イレカワリ~番外編~
☆☆☆

家へ帰る道のりは警戒だった。


丘の上からブレーキも掛けずに自転車で下って行く。


5階の休憩室には大きなソファが4つ。


長いテーブルが2つ。


テーブルを中央に移動して2つ隣り合わせに並べて、それを囲むようにソファを置けばいい。


飾り付けは、ド派手なやつを作ろう。


場所が病院だってことを忘れるくらいきらびやかで、可愛いのがいいな。


あれもこれも考えている間に家が見えてきて、玄関先に歩の姿を見つけた。


私服姿がボーっと突っ立っている。


俺は自転車を置くと玄関へと向かった。


正直、今はあまり会話をしたくなかったけれど、玄関先にいられたら嫌でも顔を突き合わせて会話することになる。


「こんな所でなにしてんだよ」


そう声をかけると、歩がこちらを振り向いた。


「あぁ……。
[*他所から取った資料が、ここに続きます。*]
(* ===== verification/IngestLive.v ===== *)
(** * Which ACK settles a batch, and draining the buffer

    For an environment in which the other tasks are quiet: a batch is settled by
    the first ACK that names it, and a server that answers every batch drains the
    buffer, one batch per round of the main loop. *)
From S2P Require Import Prelude Float Proto RustStr Buffer BufferLogic BufferInv BufferSpec BufferRefine BufferProps Ingest IngestProps IngestOnce.
Local Open Scope Z_scope.

Section Live.
Context `{AttrsCodecOk} `{AckCodec} {W : Type} `{IngestEnv W}.
Context (quiet : ∀ w b p, others w b p = (true, b, p, w)).
Implicit Types (w : W) (u : string).

(** The server sends [n] ACKs, the last one the first that names [u]. *)
Inductive answered u (st : AckStatus) : nat → W → W → Prop :=
| answered_here ack w w' :
    message w = (Ok (Some ack), w') → resolve_ack ack u = Some st → answered u st 1 w w'
| answered_later ack n w w1 w' :
    message w = (Ok (Some ack), w1) → resolve_ack ack u = None →
    answered u st n w1 w' → answered u st (S n) w w'.

Lemma await_quiet (sys : Sys W) : await sys = (Ok (), sys).
Proof. unfold await. rewrite quiet. by destruct sys. Qed.

Lemma await_bind {A} (m : IM W A) (sys : Sys W) : (await;; m) sys = m sys.
Proof. unfold mbind, IM_bind. by rewrite await_quiet. Qed.

Lemma bind_run {A B} (m : IM W A) (k : A → IM W B) (sys : Sys W) :
  (m ≫= k) sys = match m sys with (Ok a, s) => k a s | (Err e, s) => (Err e, s) end.
Proof. done. Qed.

Lemma wait_ack_answered u st n w w' b p k fuel :
  answered u st n w w' → (n ≤ fuel)%nat →
  wait_ack fuel u (mkSys w b p k) = (Ok st, mkSys w' b p k).
Proof.
  intros Ha. revert fuel. induction Ha as [ack w w' Em Er|ack n w w1 w' Em Er _ IH]; intros [|fuel] Hn; try lia;
    cbn [wait_ack]; rewrite await_bind, bind_run; unfold with_world, set_world; simpl; rewrite Em, Er; [done|].
  apply IH. lia.
Qed.

Lemma send_and_ack_answered fuel cfg cb w w1 w2 b p k n st :
  push (proto_batch cfg (as_i64 (epoch_ms w)) cb) w = (true, w1) →
  answered (cb_batch_id cb) st n w1 w2 → (n ≤ fuel)%nat →
  send_and_ack fuel cfg cb (mkSys w b p k) =
    let '(r, b', p') := settle_call st (cb_batch_id cb) p b in
    (match r with Ok a => Ok a | Err e => Err (Failed e) end, mkSys w2 b' p' k).
Proof.
  intros Hp Ha Hn. unfold send_and_ack. rewrite bind_run. simpl. rewrite await_bind, bind_run.
  unfold with_world, set_world at 1. simpl. rewrite Hp. simpl.
  rewrite bind_run, (wait_ack_answered _ _ _ _ _ _ _ _ _ Ha Hn).
  destruct st; simpl; unfold with_buffer; by rewrite await_bind.
Qed.

(** A batch that was sent is settled by the first ACK that names it, with
    the status of that ACK: the ones before it, which name other batches, change
    nothing; stored and rejected batches leave the buffer, the others return to
    the pending samples. *)
Theorem send_and_ack_settles fuel cfg cb w w1 w2 b p k n st :
  push (proto_batch cfg (as_i64 (epoch_ms w)) cb) w = (true, w1) →
  answered (cb_batch_id cb) st n w1 w2 → (n ≤ fuel)%nat →
  send_and_ack fuel cfg cb (mkSys w b p k) =
    let '(r, b', p') := settle_call st (cb_batch_id cb) p b in
    (match r with Ok a => Ok a | Err e => Err (Failed e) end, mkSys w2 b' p' k).
Proof. apply send_and_ack_answered. Qed.

(** ** Draining *)

(** [sure m b Q]: with no more faults [m] returns, in [Q]. *)
Definition sure {A} (m : M A) (b : BufferDb) (Q : A → BufferDb → Prop) : Prop :=
  ∃ a b', m [] b = (Ok a, b', []) ∧ Q a b'.

Lemma sure_ret {A} (a : A) b (Q : A → BufferDb → Prop) : Q a b → sure (mret a) b Q.
Proof. by exists a, b. Qed.
Lemma sure_bind {A B} (m : M A) (k : A → M B) b (Q : B → BufferDb → Prop) :
  sure m b (λ a b', sure (k a) b' Q) → sure (m ≫= k) b Q.
Proof. intros (a & b1 & E & c & b2 & E2 & HQ). exists c, b2. unfold mbind, M_bind. by rewrite E. Qed.
Lemma sure_query {A} (f : Db → A) b (Q : A → BufferDb → Prop) : Q (f (conn b)) b → sure (query f) b Q.
Proof. intros HQ. exists (f (conn b)), b. unfold query, call. simpl. by rewrite set_conn_same. Qed.
Lemma sure_exec_r f db b (Q : () → BufferDb → Prop) :
  f (conn b) = Ok db → Q () (set_conn db b) → sure (exec_r f) b Q.
Proof. intros E HQ. exists (), (set_conn db b). unfold exec_r, call. simpl. by rewrite E. Qed.
Lemma sure_transaction {A} (body : M (A * bool)) b :
  sure body b (λ _ _, True) → sure (transaction body) b (λ _ _, True).
Proof.
  intros ([a []] & b' & E & _); [exists a, b'|exists a, (set_conn (conn b) b')];
    unfold transaction; simpl; by rewrite E.
Qed.

Lemma set_batch_all_sure u (l : list Z) b (Q : () → BufferDb → Prop) :
  (∀ b', in_flight_batches (conn b') = in_flight_batches (conn b) → Q () b') →
  sure (set_batch_all u l) b Q.
Proof.
  revert b. induction l as [|i l IH]; intros b HQ; simpl; [by apply sure_ret, HQ|].
  apply sure_bind. exists (), (set_conn (sql_set_batch u i (conn b)) b). split; [done|].
  apply IH. intros b' E. by apply HQ.
Qed.

(** With nothing in flight the primary key is free. *)
Lemma claim_sure u now n b :
  in_flight_batches (conn b) = [] → sure (claim_batch u now n) b (λ _ _, True).
Proof.
  intros Hin. apply sure_transaction, sure_bind, sure_query, sure_bind, sure_query.
  destruct (sql_first_origin _) as [o|]; [|by apply sure_ret].
  apply sure_bind, sure_query, sure_bind, sure_query. case_decide; [by apply sure_ret|].
  apply sure_bind, sure_query, sure_bind, set_batch_all_sure. intros b' E.
  eapply sure_bind, sure_exec_r.
  { unfold sql_insert_in_flight. rewrite decide_False by (rewrite E, Hin; set_solver). done. }
  apply sure_bind, sure_bind, sure_query, sure_bind, sure_query, sure_ret. by apply sure_ret.
Qed.

Lemma ack_ok_sure u b : ∃ b', ack_ok u [] b = (Ok (), b', []).
Proof. by eexists. Qed.

Context (ready : W → Prop).
Context (prompt : ∀ w sb, ready w → ∃ w1 n w2, push sb w = (true, w1) ∧
  answered (sb_batch_id sb) AckOk n w1 w2 ∧ (n ≤ 2)%nat ∧ ready w2).
Context (ready_ulid : ∀ w, ready w → ready (ulid_new w).2).
Context (ready_sleep : ∀ n w, ready w → ready (sleep_ms n w)).

(** A reachable buffer with nothing in flight and [k] pending samples. *)
Definition pending_is (k : nat) (sys : Sys W) : Prop := ∃ s,
  reachable (buf sys) s ∧ sp_flying s = [] ∧ length (sp_pending s) = k ∧
  faults sys = [] ∧ ready (world sys).

Lemma pending_empty sys : pending_is 0 sys → pending_samples (conn (buf sys)) = [].
Proof.
  intros (s & Hreach & Hf & Hp & _). destruct (reachable_inv _ _ Hreach) as (Hwf & Hr & _).
  apply length_zero_iff_nil in Hp.
  assert (entry <$> pending_samples (conn (buf sys)) ≡ₚ []) as E.
  { rewrite (rows_perm _ Hwf), fmap_app, <- (rf_pending _ _ Hr), <- (flying_entries_rows _ _ Hr).
    unfold flying_entries. by rewrite Hp, Hf. }
  apply Permutation_nil_r in E. by apply fmap_nil_inv in E.
Qed.

Lemma claimed_some n (p : list Entry) : p ≠ [] → 0 < n → claimed_entries n p ≠ [].
Proof.
  intros Hp Hn. destruct p as [|e p]; [done|]. simpl. rewrite filter_cons_True by done.
  unfold limit. destruct (Z.ltb_spec n 0); [done|].
  destruct (Z.to_nat n) eqn:E; [lia|done].
Qed.

Lemma spec_claim_shrinks u n s :
  spec_wf s → sp_pending s ≠ [] → 0 < as_i64 n →
  ∃ e es, claimed_entries (as_i64 n) (sp_pending s) = e :: es ∧
    (length (sp_pending (spec_claim u n s)) < length (sp_pending s))%nat.
Proof.
  intros Hwf Hp Hn. pose proof (claimed_some _ _ Hp Hn) as Hc.
  pose proof (claimed_split (as_i64 n) _ (spec_wf_pending_NoDup s Hwf)) as HP.
  unfold spec_claim. destruct (claimed_entries _ _) as [|e es]; [done|].
  exists e, es. split; [done|]. rewrite HP at 2. rewrite length_app. simpl. lia.
Qed.

Context (cfg : BufferStreamer) (max_pos : 0 < as_i64 (max_batch_size cfg)).

(** A round of the main loop: the buffer stays empty or gets smaller. *)
Lemma send_round_drains fuel k sys :
  k = 0%nat ∨ (2 ≤ fuel)%nat → pending_is k sys →
  ∃ k' sys', send_round fuel cfg sys = (Ok (), sys') ∧ pending_is k' sys' ∧ (k' ≤ pred k)%nat.
Proof.
  intros Hf (s & Hreach & Hfl & Hk & Hfa & Hready). destruct sys as [w b p bk]. simpl in *. subst p.
  unfold send_round, claim. rewrite !bind_run, await_quiet, bind_run. unfold with_world, set_world. simpl.
  pose proof (ready_ulid w Hready) as Hready1. destruct (ulid_new w) as [u w1]. simpl in *.
  unfold now_epoch, call_buffer. rewrite bind_run. simpl.
  destruct (reachable_inv _ _ Hreach) as (Hwf & Hr & Hs).
  assert (in_flight_batches (conn b) = []) as Hnone
    by (pose proof (rf_flying _ _ Hr) as E; rewrite Hfl in E; symmetry in E; by apply fmap_nil_inv in E).
  destruct (claim_sure u (as_i64 (epoch_ms w1)) (max_batch_size cfg) b Hnone) as (o & b1 & Ecl & _).
  rewrite Ecl. apply claim_step in Ecl.
  pose proof (reach_ok b s (OClaim u _ _) [] _ _ Hreach I Ecl) as Hreach1.
  destruct (step_sim_reach b s (OClaim u _ _) [] _ _ Hreach I Ecl) as [_ Ho]. cbn [spec_output] in Ho.
  destruct (decide (sp_pending s = [])) as [Hp|Hp].
  - simpl in Ho. rewrite Hp in Ho. simpl in Ho. subst o. rewrite await_bind. simpl.
    rewrite Hp in Hk. simpl in Hk. subst k.
    eexists 0%nat, _. split; [done|]. split; [|lia]. exists (spec_step (max_rows b) (OClaim u (as_i64 (epoch_ms w1)) (max_batch_size cfg)) s).
    simpl. unfold spec_claim. rewrite Hp. simpl. rewrite Hp. split_and!; auto.
    simpl in Hreach1. unfold spec_claim in Hreach1. rewrite Hp in Hreach1. by simpl in Hreach1.
  - destruct (spec_claim_shrinks u (max_batch_size cfg) s Hs Hp max_pos) as (e & es & Hc & Hlt).
    simpl in Ho. rewrite Hc in Ho. subst o.
    set (cb := batch_of (u, e :: es)) in *.
    destruct (prompt w1 (proto_batch cfg (as_i64 (epoch_ms w1)) cb) Hready1) as (w2 & n & w3 & Hpush & Hans & Hn & Hready3).
    rewrite bind_run, (send_and_ack_answered fuel cfg cb w1 w2 w3 b1 [] bk n AckOk Hpush Hans)
      by (destruct Hf as [->|]; [by apply length_zero_iff_nil in Hk|lia]).
    cbn [settle_call]. change (cb_batch_id cb) with u.
    destruct (ack_ok_sure u b1) as (b2 & Eack). rewrite Eack. simpl.
    assert (step b1 (OAckOk u) [] = (Ok None, b2)) as Hstep
      by (unfold step; cbn [exec_op]; unfold mbind, M_bind; by rewrite Eack).
    eexists _, _. split; [done|]. split.
    + exists (spec_step (max_rows b1) (OAckOk u) (spec_claim u (max_batch_size cfg) s)).
      split_and!; [|simpl|done|done|done].
      * by eapply (reach_ok b1 _ (OAckOk u)).
      * unfold not_flying, spec_claim. rewrite Hc. simpl. rewrite Hfl. simpl.
        by rewrite filter_cons_False by (simpl; tauto).
    + simpl. lia.
Qed.

Lemma send_loop_empties fuel k sys :
  k = 0%nat ∨ (2 + k ≤ fuel)%nat → pending_is k sys →
  ∃ sys', send_loop fuel cfg sys = (Err StillRunning, sys') ∧ pending_is 0 sys'.
Proof.
  revert k sys. induction fuel as [|fuel IH]; intros k sys Hf Hk.
  - assert (k = 0%nat) as -> by lia. by exists sys.
  - cbn [send_loop]. destruct (send_round_drains fuel k sys) as (k' & sys1 & E & Hk' & Hle); [|done|].
    { destruct Hf as [->|]; [by left|]. destruct k; [by left|right; lia]. }
    rewrite bind_run, E. apply (IH k'); [|done]. destruct Hf as [->|]; [left; lia|]. destruct k; lia.
Qed.

(** C16. The buffer drains: against a server that answers every batch with OK,
    if need be after an ACK for another batch, and with no new samples, the main
    loop empties the buffer within as many rounds as there are samples. *)
Theorem send_loop_drains fuel k sys :
  (2 + k ≤ fuel)%nat → pending_is k sys →
  ∃ sys', send_loop fuel cfg sys = (Err StillRunning, sys') ∧ pending_samples (conn (buf sys')) = [].
Proof.
  intros Hf Hk. destruct (send_loop_empties fuel k sys) as (sys' & E & Hz); [by right|done|].
  exists sys'. split; [done|by apply pending_empty].
Qed.
End Live.

(** ** A server that sends an ACK for another batch first *)
Module LiveRun.
Import BitCodec.
#[local] Existing Instance OnceRun.ack_codec.

Record Chat := mkChat { inbox : list BatchAck; drawn_ids : nat }.

#[local] Instance env : IngestEnv Chat := {|
  others w b p := (true, b, p, w);
  from_shared_ok _ := true;
  metadata_ok _ := true;
  tls_config_ok _ := true;
  connect _ w := (true, w);
  stream_samples w := (Ok (), w);
  push sb w := (true, mkChat (inbox w ++ [mkBatchAck (sb_batch_id sb +:+ "x") 4 EmptyString;
                                          mkBatchAck (sb_batch_id sb) 1 EmptyString]) (drawn_ids w));
  message w := match inbox w with
               | [] => (Ok None, w)
               | a :: rest => (Ok (Some a), mkChat rest (drawn_ids w))
               end;
  sleep_ms _ w := w;
  epoch_ms _ := 1000;
  ulid_new w := (OnceRun.ulid (drawn_ids w), mkChat (inbox w) (S (drawn_ids w)));
|}.

Lemma other_id u : u +:+ "x" ≠ u.
Proof. intros E. apply (f_equal slen) in E. rewrite slen_app in E. vm_compute (slen "x") in E. lia. Qed.

Lemma chat_prompt w sb :
  inbox w = [] → ∃ w1 n w2, push sb w = (true, w1) ∧
    answered (sb_batch_id sb) AckOk n w1 w2 ∧ (n ≤ 2)%nat ∧ inbox w2 = [].
Proof.
  intros Hi. eexists _, 2%nat, (mkChat [] (drawn_ids w)). split; [done|]. split_and!; [|lia|done].
  simpl. rewrite Hi. eapply answered_later; [reflexivity| |eapply answered_here; [reflexivity|]].
  - unfold resolve_ack. rewrite decide_True; [done|]. apply other_id.
  - unfold resolve_ack. by rewrite decide_False by (simpl; tauto).
Qed.

Lemma quiet_env (w : Chat) b p : others w b p = (true, b, p, w).
Proof. done. Qed.

Definition sys1 : Sys Chat := mkSys (mkChat [] 0) Run.b1 [] 1.

Definition cb1 : ClaimedBatch := mkClaimedBatch "01J" [] None.

Lemma send_and_ack_settles_witness :
  resolve_ack (mkBatchAck "01Jx" 4 EmptyString) "01J" = None ∧
  ∃ b', send_and_ack 2 OnceRun.cfg cb1 sys1 = (Ok (), mkSys (mkChat [] 0) b' [] 1).
Proof.
  split; [vm_compute; reflexivity|]. eexists.
  etrans; [eapply (send_and_ack_settles quiet_env 2 OnceRun.cfg cb1 (mkChat [] 0) _ (mkChat [] 0) Run.b1 [] 1 2 AckOk);
    [reflexivity| |lia]|].
  - eapply answered_later; [reflexivity|vm_compute; reflexivity|].
    eapply answered_here; [reflexivity|vm_compute; reflexivity].
  - vm_compute. reflexivity.
Defined.

Lemma send_loop_drains_witness :
  ∃ sys', send_loop 4 OnceRun.cfg sys1 = (Err StillRunning, sys') ∧ pending_samples (conn (buf sys')) = [].
Proof.
  apply (send_loop_drains quiet_env (λ w, inbox w = []) chat_prompt (λ w H, H) (λ n w H, H)
    OnceRun.cfg ltac:(vm_compute; reflexivity) 4 2).
  - lia.
  - exists Run.s1. split_and!; [exact Run.reach1|reflexivity..].
Defined.
End LiveRun.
今朝のこと、謝ろうと思って」


ぶっきら棒な口調でそう言う歩。


「沙耶の誕生日を忘れてて、悪かったよ」


ムスッとしたままでそう言う歩に、思わず笑い出してしまいそうになった。


俺も歩も、本当に素直じゃないなと感じる。


俺は歩の頭をクシャクシャッと撫でた。


「いいよ。俺も、ちょっと言い過ぎた。ごめん」


そう言うと、歩は笑顔になった。


俺もつられて笑顔になる。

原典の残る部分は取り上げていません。